# [RAW DATA]

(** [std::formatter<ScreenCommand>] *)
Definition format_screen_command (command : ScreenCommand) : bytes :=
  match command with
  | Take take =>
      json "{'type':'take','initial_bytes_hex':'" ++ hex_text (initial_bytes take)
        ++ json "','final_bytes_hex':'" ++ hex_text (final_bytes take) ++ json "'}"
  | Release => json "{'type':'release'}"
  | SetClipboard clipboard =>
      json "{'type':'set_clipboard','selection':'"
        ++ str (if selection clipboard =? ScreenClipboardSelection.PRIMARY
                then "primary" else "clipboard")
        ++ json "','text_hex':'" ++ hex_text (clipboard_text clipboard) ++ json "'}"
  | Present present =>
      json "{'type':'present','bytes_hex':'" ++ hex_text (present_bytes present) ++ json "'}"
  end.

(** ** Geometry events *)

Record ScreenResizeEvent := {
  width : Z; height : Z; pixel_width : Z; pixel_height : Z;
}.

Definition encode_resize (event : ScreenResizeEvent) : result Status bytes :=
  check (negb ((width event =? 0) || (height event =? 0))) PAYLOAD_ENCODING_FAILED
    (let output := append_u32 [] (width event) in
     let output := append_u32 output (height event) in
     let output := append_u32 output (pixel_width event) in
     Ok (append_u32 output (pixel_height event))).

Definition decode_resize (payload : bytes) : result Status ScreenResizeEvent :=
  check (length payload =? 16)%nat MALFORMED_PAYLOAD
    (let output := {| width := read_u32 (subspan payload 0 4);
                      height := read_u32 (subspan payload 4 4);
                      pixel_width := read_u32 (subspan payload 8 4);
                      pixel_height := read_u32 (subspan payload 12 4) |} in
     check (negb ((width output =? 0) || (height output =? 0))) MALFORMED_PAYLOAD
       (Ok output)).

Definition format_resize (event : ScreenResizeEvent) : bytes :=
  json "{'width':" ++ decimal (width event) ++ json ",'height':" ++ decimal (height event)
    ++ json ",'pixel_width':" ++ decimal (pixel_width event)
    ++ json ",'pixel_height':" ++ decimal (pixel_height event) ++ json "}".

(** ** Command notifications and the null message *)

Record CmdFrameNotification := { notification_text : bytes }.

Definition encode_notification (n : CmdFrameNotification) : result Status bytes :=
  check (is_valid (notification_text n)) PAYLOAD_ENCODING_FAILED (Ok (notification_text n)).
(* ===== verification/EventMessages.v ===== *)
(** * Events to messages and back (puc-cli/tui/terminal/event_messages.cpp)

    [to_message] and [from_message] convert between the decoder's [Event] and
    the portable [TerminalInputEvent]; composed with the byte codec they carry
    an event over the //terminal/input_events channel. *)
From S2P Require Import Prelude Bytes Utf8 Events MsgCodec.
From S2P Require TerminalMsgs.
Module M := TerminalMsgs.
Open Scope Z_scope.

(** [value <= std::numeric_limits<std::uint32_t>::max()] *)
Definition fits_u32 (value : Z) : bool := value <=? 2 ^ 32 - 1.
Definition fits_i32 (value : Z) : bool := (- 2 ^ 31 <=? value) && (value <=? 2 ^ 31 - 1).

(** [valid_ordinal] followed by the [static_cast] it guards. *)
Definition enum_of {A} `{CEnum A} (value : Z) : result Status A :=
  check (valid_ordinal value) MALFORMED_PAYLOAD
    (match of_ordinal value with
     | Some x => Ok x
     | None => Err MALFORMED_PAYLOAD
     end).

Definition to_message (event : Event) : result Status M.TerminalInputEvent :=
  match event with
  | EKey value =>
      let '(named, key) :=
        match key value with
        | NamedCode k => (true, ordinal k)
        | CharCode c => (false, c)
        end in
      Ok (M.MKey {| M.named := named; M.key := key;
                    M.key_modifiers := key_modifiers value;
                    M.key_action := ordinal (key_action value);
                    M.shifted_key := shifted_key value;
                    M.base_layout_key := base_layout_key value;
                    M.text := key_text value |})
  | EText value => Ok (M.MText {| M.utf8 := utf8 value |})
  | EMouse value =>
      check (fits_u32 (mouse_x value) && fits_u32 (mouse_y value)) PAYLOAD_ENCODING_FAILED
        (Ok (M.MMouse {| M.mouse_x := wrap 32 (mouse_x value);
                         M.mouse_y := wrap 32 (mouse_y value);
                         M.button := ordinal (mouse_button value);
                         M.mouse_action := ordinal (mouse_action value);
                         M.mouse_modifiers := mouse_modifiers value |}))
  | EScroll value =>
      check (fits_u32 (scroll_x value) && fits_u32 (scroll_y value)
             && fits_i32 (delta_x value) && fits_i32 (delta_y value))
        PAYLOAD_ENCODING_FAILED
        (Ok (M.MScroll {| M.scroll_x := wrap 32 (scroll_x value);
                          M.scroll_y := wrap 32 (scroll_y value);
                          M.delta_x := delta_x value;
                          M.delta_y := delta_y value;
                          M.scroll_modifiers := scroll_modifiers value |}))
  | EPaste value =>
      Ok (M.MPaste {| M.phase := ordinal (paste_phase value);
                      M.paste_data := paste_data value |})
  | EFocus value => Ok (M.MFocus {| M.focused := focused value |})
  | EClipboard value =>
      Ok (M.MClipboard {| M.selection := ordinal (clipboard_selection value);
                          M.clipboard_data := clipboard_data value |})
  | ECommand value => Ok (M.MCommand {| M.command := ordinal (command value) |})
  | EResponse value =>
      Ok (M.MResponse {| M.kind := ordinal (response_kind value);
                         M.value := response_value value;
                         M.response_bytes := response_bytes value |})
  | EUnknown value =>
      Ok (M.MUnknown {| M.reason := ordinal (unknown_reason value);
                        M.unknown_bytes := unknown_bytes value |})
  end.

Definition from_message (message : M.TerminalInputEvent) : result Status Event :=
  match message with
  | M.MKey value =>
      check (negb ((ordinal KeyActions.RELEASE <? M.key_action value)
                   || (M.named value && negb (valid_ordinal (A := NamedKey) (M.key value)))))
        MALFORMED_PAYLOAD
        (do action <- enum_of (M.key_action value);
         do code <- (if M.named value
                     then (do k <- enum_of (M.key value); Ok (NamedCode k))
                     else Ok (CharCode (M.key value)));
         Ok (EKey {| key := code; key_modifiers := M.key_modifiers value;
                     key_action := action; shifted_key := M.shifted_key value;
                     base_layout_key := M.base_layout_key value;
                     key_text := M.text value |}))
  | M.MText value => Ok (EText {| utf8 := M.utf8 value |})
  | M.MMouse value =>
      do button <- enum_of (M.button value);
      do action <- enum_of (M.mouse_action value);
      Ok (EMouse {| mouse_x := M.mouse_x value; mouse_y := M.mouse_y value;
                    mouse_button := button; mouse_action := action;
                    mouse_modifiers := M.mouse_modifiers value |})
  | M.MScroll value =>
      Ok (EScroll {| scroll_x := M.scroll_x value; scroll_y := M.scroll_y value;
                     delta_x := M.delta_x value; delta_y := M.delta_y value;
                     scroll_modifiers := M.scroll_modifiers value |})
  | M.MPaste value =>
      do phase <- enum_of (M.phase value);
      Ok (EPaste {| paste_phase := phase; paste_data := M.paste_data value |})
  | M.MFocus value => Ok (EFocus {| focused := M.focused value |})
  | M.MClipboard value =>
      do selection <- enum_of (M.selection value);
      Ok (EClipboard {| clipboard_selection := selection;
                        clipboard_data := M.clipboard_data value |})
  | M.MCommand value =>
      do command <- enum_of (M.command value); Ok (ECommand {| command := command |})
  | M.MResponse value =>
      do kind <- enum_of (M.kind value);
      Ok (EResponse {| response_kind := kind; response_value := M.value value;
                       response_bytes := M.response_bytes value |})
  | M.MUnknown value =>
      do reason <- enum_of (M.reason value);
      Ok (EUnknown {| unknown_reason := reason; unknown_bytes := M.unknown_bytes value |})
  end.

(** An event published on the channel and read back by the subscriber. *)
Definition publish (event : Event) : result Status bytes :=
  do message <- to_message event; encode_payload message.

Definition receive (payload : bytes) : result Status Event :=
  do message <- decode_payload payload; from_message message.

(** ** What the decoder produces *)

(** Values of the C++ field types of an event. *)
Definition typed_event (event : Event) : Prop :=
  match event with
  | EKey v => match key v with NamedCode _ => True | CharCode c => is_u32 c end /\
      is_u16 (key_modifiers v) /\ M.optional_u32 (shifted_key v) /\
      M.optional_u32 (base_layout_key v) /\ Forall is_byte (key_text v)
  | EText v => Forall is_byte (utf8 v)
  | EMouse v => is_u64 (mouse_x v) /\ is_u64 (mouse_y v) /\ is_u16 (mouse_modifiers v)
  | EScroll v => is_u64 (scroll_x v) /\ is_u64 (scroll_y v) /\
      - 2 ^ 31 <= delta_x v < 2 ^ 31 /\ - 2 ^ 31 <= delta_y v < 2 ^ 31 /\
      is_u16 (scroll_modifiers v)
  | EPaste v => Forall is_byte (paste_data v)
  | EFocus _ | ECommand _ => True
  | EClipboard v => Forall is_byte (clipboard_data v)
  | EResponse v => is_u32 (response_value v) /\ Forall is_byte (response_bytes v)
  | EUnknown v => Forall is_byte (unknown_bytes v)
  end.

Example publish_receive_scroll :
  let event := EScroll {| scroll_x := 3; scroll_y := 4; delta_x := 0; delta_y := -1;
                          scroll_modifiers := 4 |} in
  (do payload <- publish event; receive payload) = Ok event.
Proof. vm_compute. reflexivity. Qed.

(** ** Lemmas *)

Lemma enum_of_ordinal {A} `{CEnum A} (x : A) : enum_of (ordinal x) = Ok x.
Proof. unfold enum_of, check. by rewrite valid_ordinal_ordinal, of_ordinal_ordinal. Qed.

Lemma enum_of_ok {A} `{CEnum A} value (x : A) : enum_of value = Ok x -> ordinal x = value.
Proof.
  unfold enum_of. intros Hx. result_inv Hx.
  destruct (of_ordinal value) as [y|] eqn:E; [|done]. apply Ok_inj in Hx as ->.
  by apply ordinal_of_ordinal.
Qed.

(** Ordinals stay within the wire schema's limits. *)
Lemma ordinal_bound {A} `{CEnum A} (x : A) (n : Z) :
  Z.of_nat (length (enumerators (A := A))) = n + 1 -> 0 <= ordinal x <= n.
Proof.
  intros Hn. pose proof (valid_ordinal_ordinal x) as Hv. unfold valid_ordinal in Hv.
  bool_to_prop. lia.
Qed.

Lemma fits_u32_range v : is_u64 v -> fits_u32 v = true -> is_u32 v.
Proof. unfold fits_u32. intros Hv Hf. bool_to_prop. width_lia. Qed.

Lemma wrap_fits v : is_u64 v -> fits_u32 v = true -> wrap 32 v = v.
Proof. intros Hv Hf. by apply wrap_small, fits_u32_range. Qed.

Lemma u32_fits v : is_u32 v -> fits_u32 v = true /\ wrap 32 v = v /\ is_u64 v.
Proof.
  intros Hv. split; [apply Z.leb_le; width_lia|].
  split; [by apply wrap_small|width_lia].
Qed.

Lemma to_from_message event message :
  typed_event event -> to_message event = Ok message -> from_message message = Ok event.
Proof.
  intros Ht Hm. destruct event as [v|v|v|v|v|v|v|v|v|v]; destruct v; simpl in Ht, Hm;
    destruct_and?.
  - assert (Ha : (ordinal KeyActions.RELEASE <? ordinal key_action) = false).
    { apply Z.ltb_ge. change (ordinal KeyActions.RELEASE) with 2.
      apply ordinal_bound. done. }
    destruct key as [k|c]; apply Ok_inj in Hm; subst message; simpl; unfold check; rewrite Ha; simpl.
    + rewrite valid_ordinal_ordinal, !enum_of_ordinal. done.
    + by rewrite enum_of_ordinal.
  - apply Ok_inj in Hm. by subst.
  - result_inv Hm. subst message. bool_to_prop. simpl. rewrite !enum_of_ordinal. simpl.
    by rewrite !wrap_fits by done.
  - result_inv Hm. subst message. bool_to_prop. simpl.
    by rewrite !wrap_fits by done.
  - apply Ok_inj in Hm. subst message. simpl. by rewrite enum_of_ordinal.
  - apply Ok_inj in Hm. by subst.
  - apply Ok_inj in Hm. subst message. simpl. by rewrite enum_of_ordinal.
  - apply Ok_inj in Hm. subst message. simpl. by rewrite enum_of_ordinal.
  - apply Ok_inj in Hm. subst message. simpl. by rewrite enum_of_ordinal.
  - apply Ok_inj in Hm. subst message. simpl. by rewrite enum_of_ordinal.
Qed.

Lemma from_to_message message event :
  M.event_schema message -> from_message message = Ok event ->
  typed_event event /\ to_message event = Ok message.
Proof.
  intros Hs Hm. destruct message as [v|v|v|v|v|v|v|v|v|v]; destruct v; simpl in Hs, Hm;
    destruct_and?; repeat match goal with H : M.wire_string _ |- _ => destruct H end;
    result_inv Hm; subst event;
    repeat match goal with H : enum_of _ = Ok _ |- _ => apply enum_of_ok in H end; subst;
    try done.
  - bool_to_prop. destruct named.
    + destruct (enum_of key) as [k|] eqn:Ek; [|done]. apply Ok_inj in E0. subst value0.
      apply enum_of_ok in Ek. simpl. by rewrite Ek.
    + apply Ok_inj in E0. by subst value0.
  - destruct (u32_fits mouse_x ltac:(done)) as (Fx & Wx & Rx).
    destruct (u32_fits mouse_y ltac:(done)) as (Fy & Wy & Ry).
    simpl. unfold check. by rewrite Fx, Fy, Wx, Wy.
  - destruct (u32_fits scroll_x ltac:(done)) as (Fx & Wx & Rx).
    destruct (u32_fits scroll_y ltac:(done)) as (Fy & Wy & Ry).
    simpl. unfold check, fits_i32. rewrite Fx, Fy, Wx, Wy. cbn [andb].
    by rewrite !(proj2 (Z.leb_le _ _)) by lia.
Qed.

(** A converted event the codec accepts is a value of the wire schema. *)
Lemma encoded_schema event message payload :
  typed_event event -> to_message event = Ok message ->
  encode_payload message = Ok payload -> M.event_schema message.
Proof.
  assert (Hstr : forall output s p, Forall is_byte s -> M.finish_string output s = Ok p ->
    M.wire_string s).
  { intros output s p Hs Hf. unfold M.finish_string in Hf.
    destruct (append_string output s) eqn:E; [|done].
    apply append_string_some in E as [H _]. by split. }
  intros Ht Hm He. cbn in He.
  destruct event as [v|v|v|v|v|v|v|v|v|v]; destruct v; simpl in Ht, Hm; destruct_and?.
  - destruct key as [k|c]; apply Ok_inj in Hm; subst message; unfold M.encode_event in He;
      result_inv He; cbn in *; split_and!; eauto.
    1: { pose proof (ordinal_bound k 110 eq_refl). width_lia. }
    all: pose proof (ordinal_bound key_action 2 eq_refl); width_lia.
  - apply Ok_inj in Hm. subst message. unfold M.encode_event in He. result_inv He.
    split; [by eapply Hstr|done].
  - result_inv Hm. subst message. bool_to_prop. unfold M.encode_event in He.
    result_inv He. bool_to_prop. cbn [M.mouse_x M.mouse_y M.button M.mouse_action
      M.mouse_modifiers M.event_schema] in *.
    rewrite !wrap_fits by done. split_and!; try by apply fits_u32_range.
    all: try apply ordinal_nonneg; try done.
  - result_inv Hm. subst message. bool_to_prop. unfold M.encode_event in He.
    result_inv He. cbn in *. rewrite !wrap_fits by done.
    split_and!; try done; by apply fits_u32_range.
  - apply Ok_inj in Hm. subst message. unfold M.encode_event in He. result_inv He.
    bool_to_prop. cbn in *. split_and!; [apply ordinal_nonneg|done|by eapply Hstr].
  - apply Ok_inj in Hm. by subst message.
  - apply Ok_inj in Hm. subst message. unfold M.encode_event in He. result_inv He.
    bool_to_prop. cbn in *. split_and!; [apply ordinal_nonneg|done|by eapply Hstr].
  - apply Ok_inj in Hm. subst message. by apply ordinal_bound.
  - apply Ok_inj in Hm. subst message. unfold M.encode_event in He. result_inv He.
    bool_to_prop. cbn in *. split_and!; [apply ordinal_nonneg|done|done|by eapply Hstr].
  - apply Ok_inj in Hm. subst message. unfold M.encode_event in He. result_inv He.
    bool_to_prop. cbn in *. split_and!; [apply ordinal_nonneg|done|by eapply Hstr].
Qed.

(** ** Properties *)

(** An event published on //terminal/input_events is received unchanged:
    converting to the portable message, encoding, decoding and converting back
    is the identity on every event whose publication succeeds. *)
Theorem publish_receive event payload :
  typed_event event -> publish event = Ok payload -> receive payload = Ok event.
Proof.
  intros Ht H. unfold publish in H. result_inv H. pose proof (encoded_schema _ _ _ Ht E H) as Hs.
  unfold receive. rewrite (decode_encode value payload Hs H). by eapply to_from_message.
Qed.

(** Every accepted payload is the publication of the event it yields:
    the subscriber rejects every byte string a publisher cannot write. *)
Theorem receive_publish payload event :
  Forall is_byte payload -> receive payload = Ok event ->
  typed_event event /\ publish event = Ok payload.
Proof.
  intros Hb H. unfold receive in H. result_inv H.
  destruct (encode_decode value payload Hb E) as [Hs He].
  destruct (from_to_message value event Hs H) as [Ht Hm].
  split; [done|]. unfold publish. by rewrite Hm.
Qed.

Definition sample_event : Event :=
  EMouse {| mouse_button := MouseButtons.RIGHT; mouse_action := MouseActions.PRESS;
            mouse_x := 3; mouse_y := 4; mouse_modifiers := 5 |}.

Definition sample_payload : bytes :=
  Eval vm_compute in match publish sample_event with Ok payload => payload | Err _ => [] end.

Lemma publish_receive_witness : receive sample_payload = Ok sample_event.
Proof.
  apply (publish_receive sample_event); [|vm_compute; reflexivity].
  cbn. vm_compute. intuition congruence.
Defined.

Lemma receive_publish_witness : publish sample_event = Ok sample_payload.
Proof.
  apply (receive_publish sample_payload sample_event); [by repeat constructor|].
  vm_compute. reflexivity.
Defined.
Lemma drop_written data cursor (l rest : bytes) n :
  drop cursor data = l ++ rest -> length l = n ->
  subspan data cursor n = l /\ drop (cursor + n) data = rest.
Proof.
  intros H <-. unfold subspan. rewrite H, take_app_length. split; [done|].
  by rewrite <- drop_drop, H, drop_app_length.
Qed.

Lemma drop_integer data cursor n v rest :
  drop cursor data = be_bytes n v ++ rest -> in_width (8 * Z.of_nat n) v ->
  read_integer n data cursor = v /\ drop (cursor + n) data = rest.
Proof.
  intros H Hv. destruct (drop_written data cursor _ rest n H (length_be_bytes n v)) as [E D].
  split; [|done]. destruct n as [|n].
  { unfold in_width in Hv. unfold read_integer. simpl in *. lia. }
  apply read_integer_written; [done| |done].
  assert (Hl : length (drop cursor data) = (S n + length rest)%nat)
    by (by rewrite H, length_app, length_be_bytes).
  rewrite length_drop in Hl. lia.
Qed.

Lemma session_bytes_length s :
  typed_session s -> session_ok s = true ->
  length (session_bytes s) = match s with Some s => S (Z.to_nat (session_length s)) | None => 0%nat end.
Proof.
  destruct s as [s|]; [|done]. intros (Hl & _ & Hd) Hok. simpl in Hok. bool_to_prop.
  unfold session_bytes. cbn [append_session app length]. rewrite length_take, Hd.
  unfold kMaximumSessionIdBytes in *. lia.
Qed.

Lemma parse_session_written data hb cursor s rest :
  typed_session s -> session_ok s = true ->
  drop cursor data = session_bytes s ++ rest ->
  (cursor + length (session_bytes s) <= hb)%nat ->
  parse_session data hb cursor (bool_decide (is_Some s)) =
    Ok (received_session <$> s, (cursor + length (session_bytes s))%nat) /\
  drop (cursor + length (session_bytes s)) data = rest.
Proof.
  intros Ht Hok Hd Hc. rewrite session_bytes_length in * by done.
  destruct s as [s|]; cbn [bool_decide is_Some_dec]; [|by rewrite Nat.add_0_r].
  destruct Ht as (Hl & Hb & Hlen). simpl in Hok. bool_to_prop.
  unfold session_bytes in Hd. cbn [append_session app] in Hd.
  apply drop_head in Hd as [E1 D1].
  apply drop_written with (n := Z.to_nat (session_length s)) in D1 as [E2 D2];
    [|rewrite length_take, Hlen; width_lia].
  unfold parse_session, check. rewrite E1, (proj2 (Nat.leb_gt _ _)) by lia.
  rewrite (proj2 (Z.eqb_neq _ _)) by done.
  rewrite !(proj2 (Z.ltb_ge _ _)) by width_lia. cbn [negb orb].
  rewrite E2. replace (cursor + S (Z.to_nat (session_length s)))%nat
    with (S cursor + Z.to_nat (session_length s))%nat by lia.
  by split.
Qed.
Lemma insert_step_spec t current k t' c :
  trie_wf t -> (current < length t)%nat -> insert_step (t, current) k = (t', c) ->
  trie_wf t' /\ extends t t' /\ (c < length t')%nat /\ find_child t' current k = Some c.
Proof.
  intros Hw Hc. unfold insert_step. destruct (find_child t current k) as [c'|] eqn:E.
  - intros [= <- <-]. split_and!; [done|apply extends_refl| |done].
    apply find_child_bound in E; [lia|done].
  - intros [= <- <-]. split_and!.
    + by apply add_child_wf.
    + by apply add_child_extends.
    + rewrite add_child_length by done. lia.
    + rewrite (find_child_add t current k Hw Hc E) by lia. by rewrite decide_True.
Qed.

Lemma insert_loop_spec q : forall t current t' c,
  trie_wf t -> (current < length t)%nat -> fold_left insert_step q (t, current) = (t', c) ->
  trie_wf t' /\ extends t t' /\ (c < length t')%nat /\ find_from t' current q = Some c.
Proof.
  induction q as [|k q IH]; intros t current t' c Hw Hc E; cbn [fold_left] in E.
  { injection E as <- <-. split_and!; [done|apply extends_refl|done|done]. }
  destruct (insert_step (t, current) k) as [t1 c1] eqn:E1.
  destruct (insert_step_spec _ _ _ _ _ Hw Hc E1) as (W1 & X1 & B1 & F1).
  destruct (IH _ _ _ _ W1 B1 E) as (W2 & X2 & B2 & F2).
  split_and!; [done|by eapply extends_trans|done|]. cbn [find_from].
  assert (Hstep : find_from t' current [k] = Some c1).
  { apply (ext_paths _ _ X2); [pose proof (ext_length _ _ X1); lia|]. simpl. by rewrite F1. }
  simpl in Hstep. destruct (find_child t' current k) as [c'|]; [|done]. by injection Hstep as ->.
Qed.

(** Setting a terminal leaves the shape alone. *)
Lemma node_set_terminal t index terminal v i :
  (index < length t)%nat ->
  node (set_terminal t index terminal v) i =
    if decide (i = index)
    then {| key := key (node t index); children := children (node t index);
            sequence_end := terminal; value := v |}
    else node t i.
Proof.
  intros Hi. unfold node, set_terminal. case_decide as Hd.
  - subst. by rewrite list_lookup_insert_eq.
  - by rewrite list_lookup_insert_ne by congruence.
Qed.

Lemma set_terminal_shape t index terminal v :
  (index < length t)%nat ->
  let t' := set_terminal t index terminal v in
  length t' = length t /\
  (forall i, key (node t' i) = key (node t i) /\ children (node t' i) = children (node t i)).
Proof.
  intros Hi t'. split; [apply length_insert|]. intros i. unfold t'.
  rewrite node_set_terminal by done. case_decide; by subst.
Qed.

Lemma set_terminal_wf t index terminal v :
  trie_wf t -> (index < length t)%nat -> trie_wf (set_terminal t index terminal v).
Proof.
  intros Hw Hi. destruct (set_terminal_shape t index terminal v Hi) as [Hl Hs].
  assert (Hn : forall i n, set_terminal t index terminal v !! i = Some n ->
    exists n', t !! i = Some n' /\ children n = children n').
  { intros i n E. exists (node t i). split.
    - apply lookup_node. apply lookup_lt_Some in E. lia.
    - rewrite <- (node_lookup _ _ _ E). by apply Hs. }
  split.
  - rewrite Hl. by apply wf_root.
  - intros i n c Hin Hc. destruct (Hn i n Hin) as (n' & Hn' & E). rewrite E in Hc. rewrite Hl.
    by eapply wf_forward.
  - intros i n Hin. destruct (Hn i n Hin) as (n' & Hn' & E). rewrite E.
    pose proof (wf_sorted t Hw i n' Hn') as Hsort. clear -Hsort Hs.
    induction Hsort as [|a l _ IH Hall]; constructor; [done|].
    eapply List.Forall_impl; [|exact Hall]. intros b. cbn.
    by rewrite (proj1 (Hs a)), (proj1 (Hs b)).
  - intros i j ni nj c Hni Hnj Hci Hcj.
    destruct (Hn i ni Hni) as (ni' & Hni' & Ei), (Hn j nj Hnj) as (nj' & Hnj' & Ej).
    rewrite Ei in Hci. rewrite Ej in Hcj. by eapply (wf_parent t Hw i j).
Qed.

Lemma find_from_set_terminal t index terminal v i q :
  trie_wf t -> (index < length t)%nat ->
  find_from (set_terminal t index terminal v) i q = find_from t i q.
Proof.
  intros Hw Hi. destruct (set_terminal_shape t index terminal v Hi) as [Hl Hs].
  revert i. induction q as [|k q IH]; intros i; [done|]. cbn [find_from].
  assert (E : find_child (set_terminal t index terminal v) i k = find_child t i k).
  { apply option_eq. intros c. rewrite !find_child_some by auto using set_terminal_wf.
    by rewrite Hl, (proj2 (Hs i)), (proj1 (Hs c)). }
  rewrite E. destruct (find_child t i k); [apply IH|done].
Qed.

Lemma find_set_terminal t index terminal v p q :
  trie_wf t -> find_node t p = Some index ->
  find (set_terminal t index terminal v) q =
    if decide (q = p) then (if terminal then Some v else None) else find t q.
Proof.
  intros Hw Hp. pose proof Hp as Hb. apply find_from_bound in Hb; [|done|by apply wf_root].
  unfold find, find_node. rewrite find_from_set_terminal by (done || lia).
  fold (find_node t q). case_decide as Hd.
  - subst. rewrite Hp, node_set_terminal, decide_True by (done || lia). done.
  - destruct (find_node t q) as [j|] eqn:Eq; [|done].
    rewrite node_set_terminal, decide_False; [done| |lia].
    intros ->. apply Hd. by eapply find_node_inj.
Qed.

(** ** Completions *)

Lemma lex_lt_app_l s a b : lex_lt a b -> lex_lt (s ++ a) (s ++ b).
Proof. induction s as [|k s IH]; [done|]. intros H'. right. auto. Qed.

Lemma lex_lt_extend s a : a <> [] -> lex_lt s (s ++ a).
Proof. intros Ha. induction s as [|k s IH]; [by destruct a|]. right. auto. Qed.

# [INSTRUCTIONS FOR THE TASK]
Only the lines above from the line with "M.MPaste value =>" to the line with "do kind <- enum_of (M.kind value);", those two lines included, should be reproduced exactly.

# [OUTPUT]
  | M.MPaste value =>
      do phase <- enum_of (M.phase value);
      Ok (EPaste {| paste_phase := phase; paste_data := M.paste_data value |})
  | M.MFocus value => Ok (EFocus {| focused := M.focused value |})
  | M.MClipboard value =>
      do selection <- enum_of (M.selection value);
      Ok (EClipboard {| clipboard_selection := selection;
                        clipboard_data := M.clipboard_data value |})
  | M.MCommand value =>
      do command <- enum_of (M.command value); Ok (ECommand {| command := command |})
  | M.MResponse value =>
      do kind <- enum_of (M.kind value);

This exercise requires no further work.